In less than three weeks we will officially be in winter and EV drivers might ask whether electric vehicles are the best choice for the cold months.
December 1st marks the start of the UK winter, lasting through February and we know it can more than a little chilly at times. Luckily, given our temperate island climate, there are few places where it gets very cold.
Very cold weather affects every form of driving, as we most likely have experienced in our lives – the pure joy of an internal combustion engine refusing to start on a dark freezing morning.
The physics of car batteries means that all are affected by drops in temperature so let’s a have look at what an EV driver would be up against with winter weather in the UK, while having some sympathy for the fossil-fuel driver more likely to face problems starting when the cold snaps bite.
Night temperatures rarely drop below −10 °C (14 °F) or rise above 15 °C (59 °F) in the daytime for most of the UK but in the really tough areas, like the Scottish Highlands, the Pennines and Snowdonia the average lowest temperature each year can be between −17.7 and −12.3 °C (0.1 and 9.9 °F). The lowest temperature ever recorded in the UK was −27.2 °C (−17.0 °F) way back in 1982.

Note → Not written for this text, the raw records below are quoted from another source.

(* ===== verification/DirFacts.v ===== *)
(** * A directory is a list of named entries

    find_entry looks a name up in the entries of a directory, in order, over the
    blocks of the directory as files have them. *)

From S2P Require Export FileFacts.
From S2P Require Import Namei Cache CacheFacts FsBoot NameiFacts.

(** ** Names *)

Fixpoint until0 (l : list Z) : list Z :=
  match l with [] => [] | c :: l => if c =? 0 then [] else c :: until0 l end.
(** The name of entry [e] of a block: up to 14 chars. *)
Definition entry_name (d : list Z) (e : Z) : list Z := until0 (de_name d e <$> seqZ 0 14).

Lemma until0_eq nm : ∀ l, Forall (λ c, c ≠ 0) nm → (length nm ≤ length l)%nat →
  until0 l = nm ↔ (∀ k c, nm !! k = Some c → l !! k = Some c) ∧ ((length nm < length l)%nat → l !! length nm = Some 0).
Proof.
  induction nm as [|c nm IH]; intros [|b l] Hnm Hl; simpl in Hl; try lia.
  - simpl. split; [|done]. intros _. split; [done|lia].
  - simpl. destruct (Z.eqb_spec b 0) as [->|Hb].
    + split; [|done]. intros _. by split.
    + split; [done|]. intros [_ H]. specialize (H ltac:(lia)). congruence.
  - apply Forall_cons in Hnm as [Hc Hnm]. simpl. destruct (Z.eqb_spec b 0) as [->|Hb].
    + split; [done|]. intros [H _]. specialize (H O c eq_refl). simpl in H. congruence.
    + specialize (IH l Hnm ltac:(lia)). split.
      * intros [= -> E]. destruct (proj1 IH E) as [H1 H2]. split; [|intros; apply H2; lia].
        intros [|k] x Hx; simpl in *; [congruence|by apply H1].
      * intros [H1 H2]. pose proof (H1 O c eq_refl) as E. simpl in E. injection E as ->. f_equal. apply IH.
        split; [intros k x Hx; by apply (H1 (S k))|intros; apply H2; lia].
Qed.

(** The name that a look-up compares: the string, cut at 14. *)
Definition look_name (nm : list Z) : list Z := take 14 nm.
Lemma entry_is_name s a nm d e : at_bytes (user s) a nm → chars nm → (length nm ≤ 14)%nat →
  entry_is s (zlen nm) a d e ↔ de_inode d e ≠ 0 ∧ entry_name d e = nm.
Proof.
  intros Ha Hc Hl. unfold entry_is, entry_name.
  assert (length (de_name d e <$> seqZ 0 14) = 14%nat) as Hlen by done.
  rewrite until0_eq; [|eapply Forall_impl; [exact Hc|simpl; lia]|lia]. rewrite Hlen.
  assert (∀ k, 0 ≤ k < 14 → (de_name d e <$> seqZ 0 14) !! Z.to_nat k = Some (de_name d e k)) as Hk.
  { intros k Hk. rewrite list_lookup_fmap, lookup_seqZ_lt by lia. simpl. f_equal. f_equal. lia. }
  rewrite at_bytes_lookup in Ha. split.
  - intros (Hi & _ & Hend & Heq). split; [done|]. split.
    + intros k c Hkc. pose proof (lookup_lt_Some _ _ _ Hkc). specialize (Heq (Z.of_nat k) ltac:(lia)).
      unfold user_byte in Heq. rewrite (Ha k c Hkc) in Heq. simpl in Heq.
      rewrite <-(Nat2Z.id k), Hk by lia. congruence.
    + intros Hlt. rewrite <-(Nat2Z.id (length nm)), Hk, Hend by lia. done.
  - intros (Hi & Heq & Hend). split; [done|]. split; [lia|]. split.
    + intros Hlt. specialize (Hend ltac:(lia)). rewrite <-(Nat2Z.id (length nm)), Hk in Hend by lia. congruence.
    + intros k Hk'. destruct (lookup_lt_is_Some_2 nm (Z.to_nat k)) as [c Hkc]; [lia|].
      pose proof (Heq _ _ Hkc) as E. rewrite Hk in E by lia. unfold user_byte.
      pose proof (Ha _ _ Hkc) as Hm. rewrite Z2Nat.id in Hm by lia. rewrite Hm. simpl. congruence.
Qed.

Section Directory.
Context (D start nr : Z).
Implicit Types s : fs.

(** Entry [k] of a directory: it is in use and has this name. *)
Definition entry_inode s (x : m_inode) (k : Z) : Z := de_inode (file_block D start s x (k / 64)) (k mod 64).
Definition hit s (x : m_inode) (nm : list Z) (k : Z) : Prop :=
  entry_inode s x k ≠ 0 ∧ entry_name (file_block D start s x (k / 64)) (k mod 64) = nm.
(** The blocks of a directory are all there. *)
Definition dir_ok s (x : m_inode) : Prop :=
  0 ≤ i_size x < 2 ^ 31 ∧ file_ok D start nr s x (i_size x) ∧
  ∀ n, 0 ≤ n → 1024 * n < i_size x → zone_of D start s x n ≠ 0.

(** What a look-up of the entries from [i] on finds. *)
Definition found s (x : m_inode) (nm : list Z) (i entries : Z) (r : Z * Z) s' : Prop :=
  (∃ k s1 b, i ≤ k < entries ∧ hit s x nm k ∧ (∀ j, i ≤ j < k → ¬ hit s x nm j) ∧
     calm D start nr s s1 ∧ taken_block D start nr s1 (zone_of D start s x (k / 64)) r.1 b s' ∧ r.2 = k mod 64 ∧
     b_data b = file_block D start s x (k / 64)) ∨
  (r.1 = NULL ∧ (∀ j, i ≤ j < entries → ¬ hit s x nm j) ∧ calm D start nr s s').

Lemma found_skip s x nm i entries r s' : ¬ hit s x nm i → found s x nm (i + 1) entries r s' → found s x nm i entries r s'.
Proof.
  intros Hn [(k & s1 & b & Hk & Hh & Hj & F)|(Hr & Hj & F)]; [left|right].
  - exists k, s1, b. split; [lia|]. split; [done|]. split; [|done]. intros j Hji.
    destruct (decide (j = i)) as [->|]; [done|]. apply Hj. lia.
  - split; [done|]. split; [|done]. intros j Hji. destruct (decide (j = i)) as [->|]; [done|]. apply Hj. lia.
Qed.
(** The end of a look-up that found nothing. *)
Lemma wp_give_back s s1 z b bb s2 x nm i entries : entries ≤ i → calm D start nr s s1 →
  taken_block D start nr s1 z b bb s2 →
  wp (brelse b;; mret (NULL, 0)) (found s x nm i entries) s2.
Proof.
  intros Hi C1 T. apply wp_bind. eapply wp_mono; [apply (wp_release _ _ _ _ _ _ _ _ _ T), same_cache_refl|].
  intros [] s3 (S3 & E1 & E2 & E3). destruct (tb_files _ _ _ _ _ _ _ _ T) as (F1 & F2 & F3).
  apply wp_ret. right. split; [done|]. split; [lia|]. eapply calm_trans; [exact C1|]. split; [done|]. split_and!; congruence.
Qed.

Lemma wp_find_entry_loop dir x a nm entries fuel s : cache_ok D start nr s → room s → 1 ≤ dir →
  inode_table s !! Z.to_nat (dir - 1) = Some x → i_dev x = D → dir_ok s x → 16 * entries ≤ i_size x →
  at_bytes (user s) a nm → chars nm → (length nm ≤ 14)%nat →
  ∀ i n e b bb s1 s2, i = 64 * n + e → 0 ≤ e ≤ 64 → 0 ≤ n → 64 * n < entries → entries ≤ i + Z.of_nat fuel →
  calm D start nr s s1 → taken_block D start nr s1 (zone_of D start s x n) b bb s2 →
  wp (find_entry_loop fuel dir a (zlen nm) entries i b e) (found s x nm i entries) s2.
Proof.
  intros HC Hroom Hdir Hx HD (Hsz & [Hmax Hblocks] & Hz) Hent Ha Hc Hl.
  assert (∀ s1, calm D start nr s s1 → cache_ok D start nr s1 ∧ room s1 ∧
    inode_table s1 !! Z.to_nat (dir - 1) = Some x) as Hcalm.
  { intros s1 (S & E & _). split; [apply S|]. split; [by apply (steady_room D start nr s)|by rewrite E]. }
  induction fuel as [|fuel IH]; intros i n e b bb s1 s2 Hi He Hn Hne Hfuel HS T; cbn [find_entry_loop];
    (destruct (Z.leb_spec entries i); [by apply (wp_give_back s s1 (zone_of D start s x n) b bb)|]); [lia|].
  (* the test of an entry *)
  assert (∀ n e b bb s1 s2, i = 64 * n + e → 0 ≤ e < 64 → 0 ≤ n → calm D start nr s s1 →
    taken_block D start nr s1 (zone_of D start s x n) b bb s2 →
    wp (d ← bh b; r ← match_ (zlen nm) a (b_data d) e;
        if r : bool then mret (b, e) else find_entry_loop fuel dir a (zlen nm) entries (i + 1) b (e + 1))
      (found s x nm i entries) s2) as Htry.
  { clear - IH Ha Hc Hl Hz Hfuel Hent Hblocks H. intros n e b bb s1 s2 Hi He Hn HS T.
    apply wp_bind, (wp_bh b bb _ _ (tb_head _ _ _ _ _ _ _ _ T)).
    assert (user s2 = user s) as Hu.
    { destruct (tb_files _ _ _ _ _ _ _ _ T) as (_ & _ & ->). apply HS. }
    assert (b_data bb = file_block D start s x n) as Hdata.
    { unfold file_block. rewrite (proj2 (Z.eqb_neq _ 0)) by (apply Hz; lia).
      destruct (Hblocks n) as [[E|Hv] _]; [lia|lia|by destruct (Hz n ltac:(lia) ltac:(lia))|].
      destruct HS as [S _]. by rewrite <-(st_content _ _ _ _ _ S _ Hv), (tb_data _ _ _ _ _ _ _ _ T). }
    destruct (match_run s2 (zlen nm) a (b_data bb) e) as (r & Hr & Hiff); [lia|].
    apply wp_bind. eapply wp_of_ret; [exact Hr|].
    assert (i / 64 = n ∧ i mod 64 = e) as [Hin Hie] by dlia.
    assert (r = true ↔ hit s x nm i) as Hhit.
    { rewrite Hiff, entry_is_name by (done || by rewrite Hu). unfold hit, entry_inode. by rewrite Hin, Hie, Hdata. }
    destruct r.
    - apply wp_ret. left. exists i, s1, bb. simpl. rewrite Hin, Hie. split; [lia|]. split; [by apply Hhit|].
      split; [lia|]. done.
    - eapply wp_mono; [apply (IH (i + 1) n (e + 1) b bb s1 s2); done || lia|]. intros r s' F.
      apply found_skip; [|done]. intros Hh. apply Hhit in Hh. done. }
  apply wp_bind. unfold past_end. rewrite (proj2 (Z.eqb_neq b NULL) (tb_pointer _ _ _ _ _ _ _ _ T)). apply wp_ret.
  change DIR_ENTRIES_PER_BLOCK with 64. destruct (Z.leb_spec 64 e) as [H64|H64]; simpl negb; cbv iota.
  2: { apply (Htry n e b bb s1 s2); done || lia. }
  apply wp_bind. eapply wp_mono; [apply (wp_release _ _ _ _ _ _ _ _ _ T), same_cache_refl|].
  intros [] s3 (S3 & E1 & E2 & E3). destruct (tb_files _ _ _ _ _ _ _ _ T) as (F1 & F2 & F3).
  assert (calm D start nr s s3) as C3.
  { eapply calm_trans; [exact HS|]. split; [done|]. split_and!; congruence. }
  destruct (Hcalm s3 C3) as (HC3 & Hroom3 & Hx3). rewrite s32_small by dlia.
  assert (i / 64 = n + 1) as -> by dlia. assert (block_ok D start nr s x (n + 1)) as Hbn by (apply Hblocks; lia).
  destruct (zone_of_steady D start nr s s3 x (n + 1) (proj1 C3) Hbn) as [Hz3 Hbn3].
  apply wp_bind. eapply wp_mono.
  { apply (wp_bmap D start nr s3 dir x (n + 1) false); try done. unfold max_blocks in *. dlia. }
  intros z s4 [-> C4]. rewrite Hz3. assert (calm D start nr s s4) as C4' by (by eapply calm_trans).
  destruct (Hcalm s4 C4') as (HC4 & Hroom4 & Hx4).
  assert (zone_of D start s x (n + 1) ≠ 0) as Hzn by (apply Hz; lia).
  apply wp_bind, (wp_inode dir x); [done..|]. rewrite (proj2 (Z.eqb_neq _ 0) Hzn), HD. apply wp_bind.
  apply (wp_take_block D start nr); [done|by destruct Hbn as [[|] _]|done|]. intros b5 bb5 s5 T5.
  rewrite (proj2 (Z.eqb_neq b5 NULL) (tb_pointer _ _ _ _ _ _ _ _ T5)).
  apply (Htry (n + 1) 0 b5 bb5 s4 s5); done || lia.
Qed.

Lemma until0_elem c : ∀ l, c ∈ until0 l → c ∈ l.
Proof.
  intros l. induction l as [|b l IH]; simpl; [done|]. destruct (b =? 0); [by intros ?%elem_of_nil|].
  intros [->|H]%elem_of_cons; [by left|right; auto].
Qed.
Lemma no_hit_8bit s x nm k c : c ∈ nm → 128 ≤ c → ¬ hit s x nm k.
Proof.
  intros Hc H8 [_ E]. rewrite <-E in Hc. apply until0_elem, list_elem_of_fmap in Hc as (j & -> & _).
  pose proof (s8_range (byte_at (file_block D start s x (k / 64)) (16 * (k mod 64) + 2 + j))). unfold de_name in H8. lia.
Qed.

(** C17: find_entry finds the first entry with a name.  In a directory whose blocks
    are all there it returns the first entry, in the order of the blocks of the
    file, that is in use and whose name is the one given, cut at 14 characters,
    in a buffer with the block of this entry and one user more; or NULL, if no
    entry has the name.  Nothing changes but the cache, which keeps its
    invariant.  A name with a character from 128 on is the name of no entry, even
    of the one that was created with it. *)
Theorem find_entry_finds_first s dir x a nm : cache_ok D start nr s → room s → 1 ≤ dir →
  inode_table s !! Z.to_nat (dir - 1) = Some x → i_dev x = D → dir_ok s x → 16 ≤ i_size x →
  at_bytes (user s) a nm → chars nm → nm ≠ [] →
  wp (find_entry dir a (zlen nm)) (found s x (take 14 nm) 0 (i_size x / 16)) s ∧
  ((∃ c, c ∈ take 14 nm ∧ 128 ≤ c) → ∀ k, ¬ hit s x (take 14 nm) k).
Proof.
  intros HC Hroom Hdir Hx HD Hok Hsz Ha Hc Hnm.
  split; [|intros (c & Hin & H8) k; by apply (no_hit_8bit s x _ k c)].
  pose proof Hok as (Hsize & [_ Hblocks] & Hz). unfold find_entry. change (Z.of_nat NAME_LEN) with 14.
  assert ((if 14 <? zlen nm then 14 else zlen nm) = zlen (take 14 nm)) as ->.
  { rewrite length_take. destruct (Z.ltb_spec 14 (zlen nm)); lia. }
  apply wp_bind, (wp_inode dir x); [done..|]. cbv zeta. rewrite s32_small by dlia.
  assert (0 < zlen (take 14 nm)) as Hpos by (destruct nm; [done|simpl; lia]).
  rewrite (proj2 (Z.eqb_neq (zlen (take 14 nm)) 0)) by lia.
  assert (zone x 0 ≠ 0) as Hz0 by (apply (Hz 0); lia). rewrite (proj2 (Z.eqb_neq (zone x 0) 0) Hz0), HD.
  assert (valid nr (zone x 0)) as Hv. { destruct (Hblocks 0) as [[|] _]; [lia|lia|done|done]. }
  apply wp_bind, (wp_take_block D start nr); [done..|]. intros b bb s1 T.
  rewrite (proj2 (Z.eqb_neq b NULL) (tb_pointer _ _ _ _ _ _ _ _ T)).
  apply (wp_find_entry_loop dir x a (take 14 nm) (i_size x / 16) _ s HC Hroom Hdir Hx HD Hok) with (n := 0) (s1 := s) (bb := bb);
    try (done || lia || dlia).
  - rewrite <-(take_drop 14 nm) in Ha. by apply at_app in Ha as [Ha _].
  - by apply Forall_take.
  - rewrite length_take. lia.
  - by apply calm_refl.
Qed.
End Directory.

(** ** A directory in block 3, whose two entries are full of the byte 6 *)

Definition dir_six : m_inode := MInode 0x41ED 0 32 0 0 2 [3; 0; 0; 0; 0; 0; 0; 0; 0] 0 0 0x300 1 1 0 0 0 0 0 0.
Definition six_name : list Z := replicate 16 6.
Definition fs_six : fs := with_user (with_file dir_six fs_boot) (blit 4096 six_name ∅).
Lemma with_user_cache D start nr s u : cache_ok D start nr s → cache_ok D start nr (with_user s u).
Proof. intros HC. by apply (cache_ok_ext D start nr s). Qed.
Lemma fs_six_dir : dir_ok 0x300 0 64 fs_six dir_six.
Proof.
  split; [done|]. split; [split; [done|]|]; intros n Hn Hlt; assert (n = 0) as -> by (simpl in Hlt; lia).
  - split; [|lia]. right. change (zone_of 0x300 0 fs_six dir_six 0) with 3. split; lia.
  - done.
Qed.
Lemma find_entry_finds_first_witness :
  wp (find_entry 1 4096 16) (found 0x300 0 64 fs_six dir_six (replicate 14 6) 0 2) fs_six.
Proof.
  destruct (boot_file_cache dir_six) as [HC HR].
  refine (proj1 (find_entry_finds_first 0x300 0 64 fs_six 1 dir_six 4096 six_name _ _ _ _ _ _ _ _ _ _)).
  - exact (with_user_cache _ _ _ _ _ HC).
  - exact HR.
  - lia.
  - reflexivity.
  - reflexivity.
  - exact fs_six_dir.
  - discriminate.
  - apply at_blit.
  - apply chars_check. reflexivity.
  - discriminate.
Defined.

Now, that’s nothing compared with what drivers have to contend with in places like Canada, but even there the EV is a sound choice, managing to cope with extreme conditions, like temperatures going below -36C.
Simon Blaaser, EV charging product specialist at SaveMoneyCutCarbon advises:
“All our car batteries are not really equipped to deal with low temperatures and work best when it’s 15C to 26C. As the temperature drops, the electrolyte fluid inside the battery cells is more sluggish so you will find that they drop in capacity by about 20% in freezing weather, and this is even more pronounced in extreme conditions. For example, the battery capacity will be around 50% less when it drops to around -30C.
“So that’s why the standard petrol or diesel vehicle will likely be hit by battery problems on a frosty morning. That’s because of reduced capacity and increased draw from starter motors that draw a huge amount of energy, along with the need to power vehicle accessories.
“But the design of an electric vehicle means that it can cope better with icy conditions. The large lithium battery should provide the power to start in more or less any cold weather but it’s also true that, like traditional batteries, its performance is affected. With a bit of forethought and agile planning, this should never be a terminal problem.”
New EV habits
If it turns very cold, some studies show that EV battery performance dips significantly. A Nissan Leaf tested in extreme conditions had a decrease in range of around 25% at -15°C, and about 45% when the temperature dropped to -25°C. Comparable models currently on the market show similar results.
Given the general UK climate, this drop in performance is probably going to be rare and even so, the reduced range is higher than we’d normally need, bearing in mind that the average car journey is 6½ miles and the average distance travelled during the day is 22 miles.
Even so, EV drivers acquire new habits in cold weather, as this affects charging times, and the internal comfort also needs a proactive approach.
Simon Blaaser advises:
“The internal combustion engine produces its own heat, which warms the engine and the car interior, but the EV needs to generate this in other ways, from drawing a small amount of heat the motors and inverters generate or with a heater. This means there’s less power to drive the wheels.
“But the good thing is that most EVs now have a pre-heating function to warm the interior while the car is still plugged in, and you can switch this on through a remote button on the key fob or via an app on your mobile phone. When you’re ready to roll, you’ll use far less of your charge to maintain the internal temperature.”
Longer charge time
It’s also true that colder batteries take longer to charge, adding up to an extra hour or two to the overnight charge, although this would not apply if the EV is charged in a warm garage, while a rapid charge at a motorway service station could take 45 minutes instead of 30.
Combined with the shorter range and the opportunity for pre-heating the car on their return, many electric car owners take every opportunity to plug their cars in during the winter months, both at home and using public charging points. For typical day-to-day driving, opportunity charging has a mostly psychological benefit for owners, but at least they know the car is available to use whenever they need it.
As the battery is the most expensive component on an EV, Simon warns that the EV’s onboard computer could limit how it is used in those rare very low temperatures.
“For example, Tesla Model S drivers are advised that some stored energy may be held back if the battery is too cold and the company has a snowflake icon next to the range indicator to show that there might be an adverse effect, maybe around 20% fewer miles than in normal conditions.
“A top tip for EV drivers is to make sure you always have a charge of at least 20%, which will be enough to get you going in sub-zero temperatures.”